Entonces pensó: «¿hasta luego? ¿piensa venir luego? ¡qué horror!», y la miró empequeñecerse en la trama urbana con el alivio de quien sale a la superficie del agua a respirar.

Dejó su mirada perdida en el infinito hasta que se sorprendió. La vio detenerse con otra mujer y se apesadumbró: «pobre víctima».

Evolución

17.12.23


—Han tenido que pasar millones de años para que nos encontremos —le susurró.

—Sí. Y tenemos solo este instante para amarnos.



𝘚𝘵𝘢𝘳𝘨𝘢𝘵𝘦

10.12.23





Recorría la ciudad sumergiéndose en los contenedores de la basura buscando algo valioso, aunque tras sus inmersiones siempre salía con las manos vacías. La gente, entonces, comenzó a sospechar.

Terrón de azúcar

3.12.23

 Alguien vino y me contó al oído esta historia:

«Sarmiento, ya no recuerdo su nombre porque la sonoridad de su apellido y las rimas insistentes de los compañeros dejaron mayor huella en mi memoria que su nombre, digo Sarmiento era un niño rubito, aseado, con un rostro más aniñado que los del resto del grupo, aunque dotado de una cierta malicia más bien era verbal, dado que su físico estaba limitado por una estructura metálica que enjaulaba su pierna derecha, necesaria para poder caminar con dificultad, aunque él intentaba hacer casi todas las diabluras que el resto de los niños, ideando muchas de las gamberradas que los demás ejecutaban, concebidas perversamente como para hacer ver, frente a su desventaja física, la superioridad de su maldad, una especie de venganza frente a la desgracia a la que el mundo le había sometido y que devolvía con creces, a pesar de que, por su indumentaria, cuando en invierno vestía un elegante abrigo negro al alcance de pocos, y por su modo de hablar, no parecía tener una vida muy común con la nuestra cargada de penurias, cuanto que Sarmiento se mostraba desacomplejado y exuberante, lo miraba y me daba pena al pensar cómo me sentiría con esos hierros y las pesadas botas ortopédicas, más aún al saber algo relacionado con un terroncito de azúcar pintado con unas gotas rojas que nos daban a los niños y que él no tomó por descuido de sus padres».

Delincuentes líricos

26.11.23



Investigado por hacer versos lo acusaron de un crimen de lesa humildad.




El juego quimérico

19.11.23



Los dos niños sentados en el suelo jugaban en un tablero invisible.

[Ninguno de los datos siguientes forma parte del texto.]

(* ===== verification/RouterProps.v ===== *)
(** Properties of the router: its invariant over every input, and the behaviour of
    filters, queries, the send queue and shutdown. *)

From Stdlib Require Import String.
From S2P Require Import Prelude Monad Text Message MessageRules.
From S2P Require Import SocketConnection Config Router RouterRules.

(** ** Every input *)

(** What the loop meets, when the router does not come back from it. *)
Definition step_fault (config : Config) (i : input) (r0 : router) (f : fault) (r : router) : Prop :=
  match i with
  | HandleEvent =>
      exists e q, queue_ r0 = e :: q /\
        match ev_handler e with
        | OnDevice k => device_fault config k (ev_packet e) f r
        | OnConnection _ => client_fault (ev_packet e) f r
        end
  | ReadReady _ received => f = Abort /\ received = RecvFailed OtherError
  | WriteReadyOf c results =>
      f = Hang /\ (exists o, heap_ r0 !! c = Some o /\ runs_short (length (write_buffer_ o)) results) \/
      f = Abort /\ SendFailed OtherError ∈ results
  | Accept | SendTimeout | ReconnectTimeout _ => False
  end.

Lemma queue_inv config q r : core_inv config r -> Forall (event_wf (heap_ r)) q -> core_inv config (fset f_queue q r).
Proof. by intros []. Qed.

Lemma wp_handle_exception (E1 E2 : fault -> router -> Prop) m Q r :
  wp E1 m Q r -> (forall f r', E1 f r' -> match f with Throw _ => E2 Abort r' | _ => E2 f r' end) ->
  wp E2 (handle_exception m) Q r.
Proof.
  unfold wp, handle_exception. intros H HE. destruct (m r) as [a r'|f r']; [done|]. specialize (HE f r' H). by destruct f.
Qed.

Lemma handle_event_inv config r : router_inv config r -> config_refs_ok config ->
  wp (step_fault config HandleEvent r) (handle_event config) (fun _ => router_inv config) r.
Proof.
  intros [Hr Ht] Hrefs. unfold handle_event. apply wp_bind, wp_rd. cbn [fget f_queue].
  destruct (queue_ r) as [|e q] eqn:Hq; [by apply wp_ret|]. pose proof (inv_events _ _ Hr) as Hev. rewrite Hq in Hev.
  apply Forall_cons_1 in Hev as [[(o & Ho & Hsc & Hh) Hp] Hev]. apply wp_bind, wp_wr. set (r1 := fset f_queue q r).
  assert (router_inv config r1) as Hr1 by (split; [by apply queue_inv|exact Ht]).
  apply wp_bind, wp_rd. change (fget f_heap r1) with (heap_ r). rewrite Ho. apply wp_when; [|done].
  intros Hvalid%Z.eqb_eq. specialize (Hh Hvalid). destruct (inv_conns _ _ Hr _ _ Ho) as [_ Hdev].
  destruct (ev_handler e) as [i|id] eqn:Hhandler; cbn [run_handler].
  - destruct (Hdev i Hh) as (n & Hn & Hc).
    eapply wp_handle_exception; [by eapply (device_packet_inv config i n)|].
    intros f r' Hf. assert (step_fault config HandleEvent r f r') as Hs by (exists e, q; by rewrite Hhandler).
    destruct f; try exact Hs. by destruct Hf as (? & ? & ? & _ & _ & _ & [[? _]|[? _]]).
  - eapply wp_handle_exception; [by apply client_packet_inv|].
    intros f r' Hf. assert (step_fault config HandleEvent r f r') as Hs by (exists e, q; by rewrite Hhandler).
    destruct f; try exact Hs. by destruct Hf as [[Hf _]|[Hf _]].
Qed.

Los observé largo rato mientras permanecían absortos y divertidos en su partida. No entendí muy bien la dinámica del desafío y atendí a los gestos que intercambiaban para descifrar el enigma en tanto, cada uno, depositaba una carta boca arriba cogida de un mazo común en las que aparecían figuras distintas. Los jugadores imitaban con muecas el sentimiento que le producían las estampas. Se trataba de viejas efigies fantasiosas, arcanos antiquísimos.

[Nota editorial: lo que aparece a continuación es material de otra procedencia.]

Definition read_config (env : environment) : prog application unit := fun a =>
  (let! r := rd f_router in
   verify (bool_decide (r = None)) ;;
   let! raw_config := on_object [] (read_file (files env (config_path env (args a)))) in
   let! c := Config_new raw_config in
   wr f_config (Some c)) a.

(** The destructors of the router, its timers and its servers. *)
Definition Router_delete {St} (r : router) : prog St unit :=
  verify (negb (started_ r)) ;;
  verify (negb (send_timer_ r)) ;;
  verify (negb (reconnect_timeout_ r)) ;;
  verify (forallb (fun b => negb (server b)) (bindings_ r)).

Definition app_start (env : environment) : prog application bool :=
  let! b := catch_all
    (read_config env ;;
     let! c := rd f_config in
     (match c with
      | Some c => let! r := Router_new c in wr f_router (Some r)
      | None => raise NullCall
      end) ;;
     on_router (fun _ => start (opens env) (reach env)) ;;
     ret true)
    (ret false) in
  if negb b then ret false
  else
    on_part f_sig_hup SignalListener_start ;;
    on_part f_sig_term SignalListener_start ;;
    on_part f_sig_int SignalListener_start ;;
    wr f_sigpipe true ;;
    ret true.

Definition app_stop : prog application unit :=
  on_part f_sig_hup SignalListener_stop ;;
  on_part f_sig_term SignalListener_stop ;;
  on_part f_sig_int SignalListener_stop ;;
  on_router (fun _ => stop) ;;
  let! r := rd f_router in
  (match r with Some r => Router_delete r | None => ret tt end) ;;
  wr f_router None ;;
  wr f_config None.

(** [Application::on_signal], with [event_loop_.unloop()]. *)
Definition app_on_signal (env : environment) (signum : Z) : prog application unit :=
  let! again := (if signum =? SIGHUP then app_stop ;; app_start env else ret false) in
  if again : bool then ret tt else wr f_unlooped true.

(** What the event loop meets. *)
Inductive met : Type := Meets (i : input) | Signalled (signum : Z) (env : environment).

(** The signal's watcher calls back while it is started; a signal that has none is not the
    program's to handle.  An exception in a handler ends the program. *)
Definition app_step (m : met) : prog application unit :=
  match m with
  | Meets i => on_router (fun c => router_step c i)
  | Signalled signum env => fun a =>
      if existsb (fun w => signal_started w && (EventLoop.signum w =? signum)) [sig_hup_ a; sig_term_ a; sig_int_ a]
      then on_signal None (app_on_signal env signum) a else Ok tt a
  end.

(** [event_loop_.run()]: until [unloop].  A loop that has nothing more to meet waits for ever. *)
Fixpoint run_loop (l : list met) : prog application unit :=
  match l with
  | [] => let! u := rd f_unlooped in if u : bool then ret tt else raise Hang
  | m :: l => let! u := rd f_unlooped in if u : bool then ret tt else app_step m ;; run_loop l
  end.

(** [Application::run()]: the exit code; [daemon]: whether [::daemon] succeeds. *)
Definition run (daemon : bool) (env : environment) (l : list met) : prog application Z := fun a =>
  (if negb (valid_arguments_ (args a)) || print_help_ (args a) then ret (if valid_arguments_ (args a) then 0 else 1)
   else if daemonize_ (args a) && negb daemon then ret 2
   else
     on_part f_log (init_log (args a)) ;;
     let! b := app_start env in
     if negb b then ret 2
     else run_loop l ;; app_stop ;; ret 0) a.

(** ** What the command line means *)

Inductive option_given : Type := Daemon | Help | LogFile (f : text) | LogLevel (t : text) (l : Level).

Definition option_ok (o : option_given) : Prop :=
  match o with LogFile f => f <> [] | LogLevel t l => parse_loglevel t = Some l | _ => True end.

Definition written_option (o : option_given) : list text :=
  match o with
  | Daemon => [txt "-d"]
  | Help => [txt "-h"]
  | LogFile f => [txt "-L"; f]
  | LogLevel t _ => [txt "-l"; t]
  end.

Intrigado los interrogué sobre el desenlace: «¿Qué se gana en este juego?». Uno de ellos me aclaró: «Nada, no se gana nada». Entonces insistí: «¿Y alguien es derrotado?». Y su respuesta fue: «Nadie pierde».




Resistencias

12.11.23




—No sé cómo dejar de amarte —le expuso casi suplicándole.

—Quiéreme aún más.





La arquitecta

5.11.23



Construía castillos en el aire usando el material del que están hechos los sueños.